• _Work instruction_
Your answer must consist of every line from the data below that includes the word "Hlast".

▬▬▬▬▬▬

(* ===== verification/K8s.v ===== *)
(** The Kubernetes plugin: src/plugins/k8s/internal/provider. A handler of the plugin
    protocol (PluginProto) that talks to clusters through client-go and Helm: a program
    per method (Effects). The two libraries answer requests; the objects of a manifest
    are documents. *)
From Stdlib Require Import Ascii.
From S2P Require Import Prelude GoStrings GoValue Json Registry PluginProto Effects.

Definition apiVersion : string := "k8s.openctl.io/v1".
Definition kindHelmRelease : string := "HelmRelease".
Definition kindManifest : string := "Manifest".
Definition kindKustomize : string := "Kustomize".
Definition kindPlatform : string := "Platform".
Definition kindArgoApplications : string := "ArgoApplications".

Definition specString (m : gomap) (key : string) : string := match assoc key m with Some (VStr s) => s | _ => "" end.
Definition specBool (m : gomap) (key : string) : bool := match assoc key m with Some (VBool b) => b | _ => false end.
Definition specMap (m : gomap) (key : string) : option gomap := match assoc key m with Some (VMap x) => Some x | _ => None end.

(** ** Objects and releases *)

(** [objectRef] *)
Record objectRef : Type := MkRef {
  or_Group : string; or_Version : string; or_Resource : string; or_Kind : string; or_Namespace : string; or_Name : string }.
#[export] Instance objectRef_eq_dec : EqDecision objectRef.
Proof. solve_decision. Defined.
Definition ref_id (o : objectRef) : string := join "/" [or_Group o; or_Version o; or_Kind o; or_Namespace o; or_Name o].
Definition ref_text (o : objectRef) : string :=
  if decide (or_Namespace o ≠ "") then or_Kind o +:+ " " +:+ or_Namespace o +:+ "/" +:+ or_Name o else or_Kind o +:+ " " +:+ or_Name o.

(** What a REST mapper says of a kind. *)
Record mapping : Type := MkMapping { mp_Group : string; mp_Version : string; mp_Resource : string; mp_Namespaced : bool }.

(** [chartSpec] *)
Record chartSpec : Type := MkChart { ch_Repo : string; ch_Name : string; ch_Version : string }.
Definition isOCI (c : chartSpec) : bool := has_prefix "oci://" (ch_Repo c).
Definition chart_ref (c : chartSpec) : string :=
  if isOCI c then (if decide (ch_Name c = "") then ch_Repo c else trim_right "/" (ch_Repo c) +:+ "/" +:+ ch_Name c) else ch_Name c.
Definition httpRepoURL (c : chartSpec) : string := if isOCI c then "" else ch_Repo c.

(** [releaseOpts]; a timeout in nanoseconds. *)
Record releaseOpts : Type := MkOpts {
  ro_releaseName : string; ro_namespace : string; ro_createNamespace : bool; ro_values : option gomap; ro_wait : bool; ro_timeout : Z }.
(** What is read of a release of Helm. *)
Record release : Type := MkRelease {
  rl_Name : string; rl_Namespace : string; rl_Version : Z; rl_Status : string; rl_Chart : option (string * string * string); rl_Manifest : string }.

(** ** Requests *)

Inductive kreq : Type :=
| QReadFile (path : string)
| QClient (kubeconfig : string)
| QPatch (kubeconfig : string) (ref : objectRef) (obj : gomap)
| QGet (kubeconfig : string) (ref : objectRef)
| QDelete (kubeconfig : string) (ref : objectRef)
| QList (kubeconfig group version resource namespace : string)
| QHelm (kubeconfig namespace : string)
| QChart (kubeconfig namespace repoURL version ref : string)
| QHistory (kubeconfig namespace name : string)
| QInstall (kubeconfig : string) (o : releaseOpts) (chart : string)
| QUpgrade (kubeconfig : string) (o : releaseOpts) (chart : string)
| QRelease (kubeconfig namespace name : string)
| QUninstall (kubeconfig namespace name : string).
(** A client knows the kinds that the cluster had when it was made. *)
Inductive kans : Type :=
| AOk
| ANotFound
| AErr
| AText (text : string)
| AClient (mapper : string → string → string → option mapping)
| AItems (l : list gomap)
| AChart (chart : string)
| ARelease (r : release).

Inductive k_error : Type :=
| ErrReadKubeconfig (path : string)
| ErrNoKubeconfig
| ErrRequired (what : string)
| ErrClient
| ErrDecodeManifest
| ErrNoObjects
| ErrMissingKind
| ErrRestMapping
| ErrNoName (kind : string)
| ErrApply (ref : objectRef)
| ErrPrune (ref : objectRef)
| ErrDelete (ref : objectRef)
| ErrHelm
| ErrChart (ref : string)
| ErrHistory
| ErrInstall
| ErrUpgrade
| ErrUninstall (name : string)
| ErrFile (name : string)
| ErrKustomize
| ErrList
| ErrWire (e : Error).
Abbreviation P := (prog kreq kans k_error).

(** ** What the plugin keeps *)

(** [kubeconfigState] *)
Record kubeconfigState : Type := MkKube { kc_Path : string; kc_Inline : string }.
Definition present (k : kubeconfigState) : bool := bool_decide (kc_Path k ≠ "" ∨ kc_Inline k ≠ "").
Definition kubeconfigStateOf (content path : string) : kubeconfigState :=
  if decide (path ≠ "") then MkKube path "" else MkKube "" content.
Definition enc_kube (k : kubeconfigState) : gomap := omit_str "kubeconfigPath" (kc_Path k) ++ omit_str "kubeconfig" (kc_Inline k).
Definition read_kube (m : gomap) : kubeconfigState := MkKube (lfield "kubeconfigpath" dec_str "" m) (lfield "kubeconfig" dec_str "" m).
Definition read_file (path : string) : P string :=
  r ← call (QReadFile path); match r with AText s => Ret s | _ => Fail (ErrReadKubeconfig path) end.
Definition loadKubeconfig (k : kubeconfigState) : P string :=
  if decide (kc_Path k ≠ "") then read_file (kc_Path k)
  else if decide (kc_Inline k ≠ "") then Ret (kc_Inline k) else Fail ErrNoKubeconfig.

(** [releaseState], [manifestState], [platformState], [argoState] *)
Record releaseState : Type := MkReleaseState { rs_Kube : kubeconfigState; rs_Namespace : string; rs_ReleaseName : string }.
Definition hasCluster (st : releaseState) : bool := bool_decide (rs_ReleaseName st ≠ "") && present (rs_Kube st).
Definition enc_release_state (st : releaseState) : value :=
  VMap (enc_kube (rs_Kube st) ++ [("namespace", VStr (rs_Namespace st)); ("releaseName", VStr (rs_ReleaseName st))]).
Definition read_release_state (v : option value) : releaseState :=
  let m := object v in MkReleaseState (read_kube m) (lfield "namespace" dec_str "" m) (lfield "releasename" dec_str "" m).

Record manifestState : Type := MkManifestState { ms_Kube : kubeconfigState; ms_Objects : list objectRef }.
Definition enc_ref (o : objectRef) : value :=
  VMap ([("group", VStr (or_Group o))] ++ [("version", VStr (or_Version o))] ++ [("resource", VStr (or_Resource o))]
    ++ [("kind", VStr (or_Kind o))] ++ omit_str "namespace" (or_Namespace o) ++ [("name", VStr (or_Name o))]).
Definition read_ref (v : value) : objectRef :=
  let m := object (Some v) in
  MkRef (lfield "group" dec_str "" m) (lfield "version" dec_str "" m) (lfield "resource" dec_str "" m) (lfield "kind" dec_str "" m)
    (lfield "namespace" dec_str "" m) (lfield "name" dec_str "" m).
Definition enc_manifest_state (st : manifestState) : value :=
  VMap (enc_kube (ms_Kube st) ++ omit_list "objects" (map enc_ref (ms_Objects st))).
Definition read_manifest_state (v : option value) : manifestState :=
  let m := object v in MkManifestState (read_kube m) (lfield "objects" (dec_list (λ v, Some (read_ref v))) [] m).

Record releaseCoord : Type := MkCoord { rc_Component : string; rc_Name : string; rc_Namespace : string }.
Record platformState : Type := MkPlatformState { ps_Kube : kubeconfigState; ps_Releases : list releaseCoord }.
Definition enc_coord (c : releaseCoord) : value :=
  VMap [("component", VStr (rc_Component c)); ("name", VStr (rc_Name c)); ("namespace", VStr (rc_Namespace c))].
Definition read_coord (v : value) : releaseCoord :=
  let m := object (Some v) in MkCoord (lfield "component" dec_str "" m) (lfield "name" dec_str "" m) (lfield "namespace" dec_str "" m).
Definition enc_platform_state (st : platformState) : value :=
  VMap (enc_kube (ps_Kube st) ++ omit_list "releases" (map enc_coord (ps_Releases st))).
Definition read_platform_state (v : option value) : platformState :=
  let m := object v in MkPlatformState (read_kube m) (lfield "releases" (dec_list (λ v, Some (read_coord v))) [] m).

Record argoState : Type := MkArgoState { as_Kube : kubeconfigState; as_Namespace : string }.
Definition enc_argo_state (st : argoState) : value := VMap (enc_kube (as_Kube st) ++ [("namespace", VStr (as_Namespace st))]).
Definition read_argo_state (v : option value) : argoState :=
  let m := object v in MkArgoState (read_kube m) (lfield "namespace" dec_str "" m).

(** [kubeconfigFromSpec]: the content, and the path when it is one. *)
Definition kubeconfigFromSpec (s : gomap) : P (string * string) :=
  let p := specString s "kubeconfigPath" in
  if decide (p ≠ "") then b ← read_file p; Ret (b, p)
  else let inline := specString s "kubeconfig" in if decide (inline ≠ "") then Ret (inline, "") else Fail ErrNoKubeconfig.
(** What is echoed of a spec. *)
Definition without_kubeconfig (s : gomap) : gomap := filter (λ p, p.1 ≠ "kubeconfig" ∧ p.1 ≠ "kubeconfigPath") s.
Definition observed_named (kind name : string) (spec : option gomap) (status : gomap) : resource :=
  Resource apiVersion kind (ResourceMetadata name "" [] [] "" "") spec (Some status).

Section k8s.
(** apimachinery's reading of an object: its group, version and kind, its name and
    namespace, its apiVersion as it stands, and a nested string. *)
Context (GroupVersionKind : gomap → string * string * string) (GetName GetNamespace GetAPIVersion GetKind : gomap → string).
Context (NestedString : gomap → list string → string).
(** The documents of a YAML or JSON stream that can be decoded, and whether that is all
    of it; a build of a kustomization; [time.ParseDuration]. *)
Context (YamlStream : string → list gomap * bool) (kustomize_build : list (string * string) → string → option string).
Context (ParseDuration : string → option Z).

(** ** Objects in a cluster (manifest.go) *)

Definition fieldManager : string := "openctl-k8s".
Record kubeClient : Type := MkKubeClient { kubeconfig_of : string; mapper_of : string → string → string → option mapping }.
Definition newKubeClient (kubeconfig : string) : P kubeClient :=
  r ← call (QClient kubeconfig); match r with AClient f => Ret (MkKubeClient kubeconfig f) | _ => Fail ErrClient end.

(** [resourceFor] *)
Definition resourceFor (k : kubeClient) (obj : gomap) : result k_error objectRef :=
  let '(group, version, kind) := GroupVersionKind obj in
  if decide (kind = "" ∨ version = "") then Err ErrMissingKind
  else match mapper_of k group kind version with
       | None => Err ErrRestMapping
       | Some mp =>
           let ns := if mp_Namespaced mp then (if decide (GetNamespace obj = "") then "default" else GetNamespace obj) else "" in
           Ok (MkRef (mp_Group mp) (mp_Version mp) (mp_Resource mp) kind ns (GetName obj))
       end.
(** [apply]; a patch of server-side apply that takes the fields of others over. *)
Definition apply_object (k : kubeClient) (obj : gomap) : P objectRef :=
  ref ← lift (resourceFor k obj);
  if decide (or_Name ref = "") then Fail (ErrNoName (or_Kind ref))
  else r ← call (QPatch (kubeconfig_of k) ref obj); match r with AOk => Ret ref | _ => Fail (ErrApply ref) end.
Definition get_object (k : kubeClient) (ref : objectRef) : P bool :=
  r ← call (QGet (kubeconfig_of k) ref); Ret (match r with AOk => true | _ => false end).
Definition delete_object (e : k_error) (k : kubeClient) (ref : objectRef) : P unit :=
  r ← call (QDelete (kubeconfig_of k) ref); match r with AOk | ANotFound => Ret tt | _ => Fail e end.

Definition parseObjects (manifest : string) : result k_error (list gomap) :=
  let '(docs, all) := YamlStream manifest in
  if negb all then Err ErrDecodeManifest
  else match filter (λ o, o ≠ []) docs with [] => Err ErrNoObjects | l => Ok l end.

Definition prunedRefs (prior current : list objectRef) : list objectRef :=
  filter (λ r, ref_id r ∉ map ref_id current) prior.

(** [for _, x := range l { y, err := f(x); if err != nil { return err }; out = append(out, y) }] *)
Fixpoint mapP {A B} (f : A → P B) (l : list A) : P (list B) :=
  match l with
  | [] => Ret []
  | x :: l => y ← f x; ys ← mapP f l; Ret (y :: ys)
  end.

(** ** Manifest and Kustomize (provider.go, kustomize.go) *)

Definition manifestObserved (m : resource) (refs : list objectRef) (kind : string) : resource :=
  observed_named kind (r_name m) (Some (without_kubeconfig (fields (r_spec m))))
    [("objects", VList (map (λ r, VStr (ref_text r)) refs)); ("applied", VInt (Z.of_nat (length refs))); ("phase", VStr "Ready")].
Lemma ex_same_kinds : same_kinds ex_serve "kc" ex_mapper.
Proof. intros w f [= <-] g k v. by right. Qed.
#[local] Ltac computes := apply (bool_decide_unpack _); vm_compute; exact I.
Lemma objects_lifecycle_witness :
  let log := (ex_ksteps ex_kops).2.1.2 in
  (ex_ksteps ex_kops).1 = [true; true; true] ∧ last_change log (ex_key "edge" "b") = Some true ∧
  last_change log (ex_key "default" "a") = Some false ∧
  Forall (λ e, only "kc" (want ex_gvk (λ o, ex_meta o "name") (λ o, ex_meta o "namespace") ex_mapper)
    [ex_key "default" "a"; ex_key "edge" "b"; ex_key "edge" "b"; ex_key "default" "c"] e.1) log.
Proof.
  pose proof (objects_lifecycle ex_gvk (λ o, ex_meta o "name") (λ o, ex_meta o "namespace") (λ _ _, "") ex_stream (λ _ _, None) (λ _, None)
    ex_serve "kc" ex_mapper ex_same_kinds ex_kops (MkWorld [("apps", "deployments", "default", "theirs")] [])) as Hl.
  assert (Forall (kop_ok ex_serve "kc") ex_kops) as Hok by repeat constructor.
  specialize (Hl Hok). fold (ex_ksteps ex_kops) in Hl.
  set (all := concat (map (asked ex_gvk (λ o, ex_meta o "name") (λ o, ex_meta o "namespace") ex_stream (λ _ _, None) ex_mapper) ex_kops)) in Hl.
  assert (all = map (λ p, MkRef "apps" "v1" "deployments" "Deployment" p.1 p.2) [("default", "a"); ("edge", "b"); ("edge", "b"); ("default", "c")]) as Hall
    by (vm_compute; reflexivity).
  destruct (ex_ksteps ex_kops) as [bs [[w' log] st]] eqn:He. destruct Hl as [Honly Hlast].
  assert (bs = [true; true; true]) as -> by (change bs with (bs, ((w', log), st)).1; rewrite <- He; vm_compute; reflexivity).
  assert (one_version all) as Hv.
  { rewrite Hall. intros r (p & -> & Hp)%list_elem_of_fmap. split; [revert p Hp; apply Forall_forall; computes|].
    intros r' (p' & -> & _)%list_elem_of_fmap. destruct p, p'. unfold declared, key_of. simpl. split; [by intros [= -> ->]|by intros [= -> ->]]. }
  assert (changes_succeed ex_kops [true; true; true]) as Hb by repeat constructor.
  rewrite Hall in Honly, Hlast. rewrite Hall in Hv. cbn [fst snd]. split; [done|]. split; [|split; [|exact Honly]].
  - rewrite Hlast; [f_equal; vm_compute; reflexivity|done..|computes].
  - rewrite Hlast; [f_equal; vm_compute; reflexivity|done..|computes].
Defined.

▬▬▬▬▬▬

• _Response for this exercise_
  destruct (ex_ksteps ex_kops) as [bs [[w' log] st]] eqn:He. destruct Hl as [Honly Hlast].
  rewrite Hall in Honly, Hlast. rewrite Hall in Hv. cbn [fst snd]. split; [done|]. split; [|split; [|exact Honly]].
  - rewrite Hlast; [f_equal; vm_compute; reflexivity|done..|computes].
  - rewrite Hlast; [f_equal; vm_compute; reflexivity|done..|computes].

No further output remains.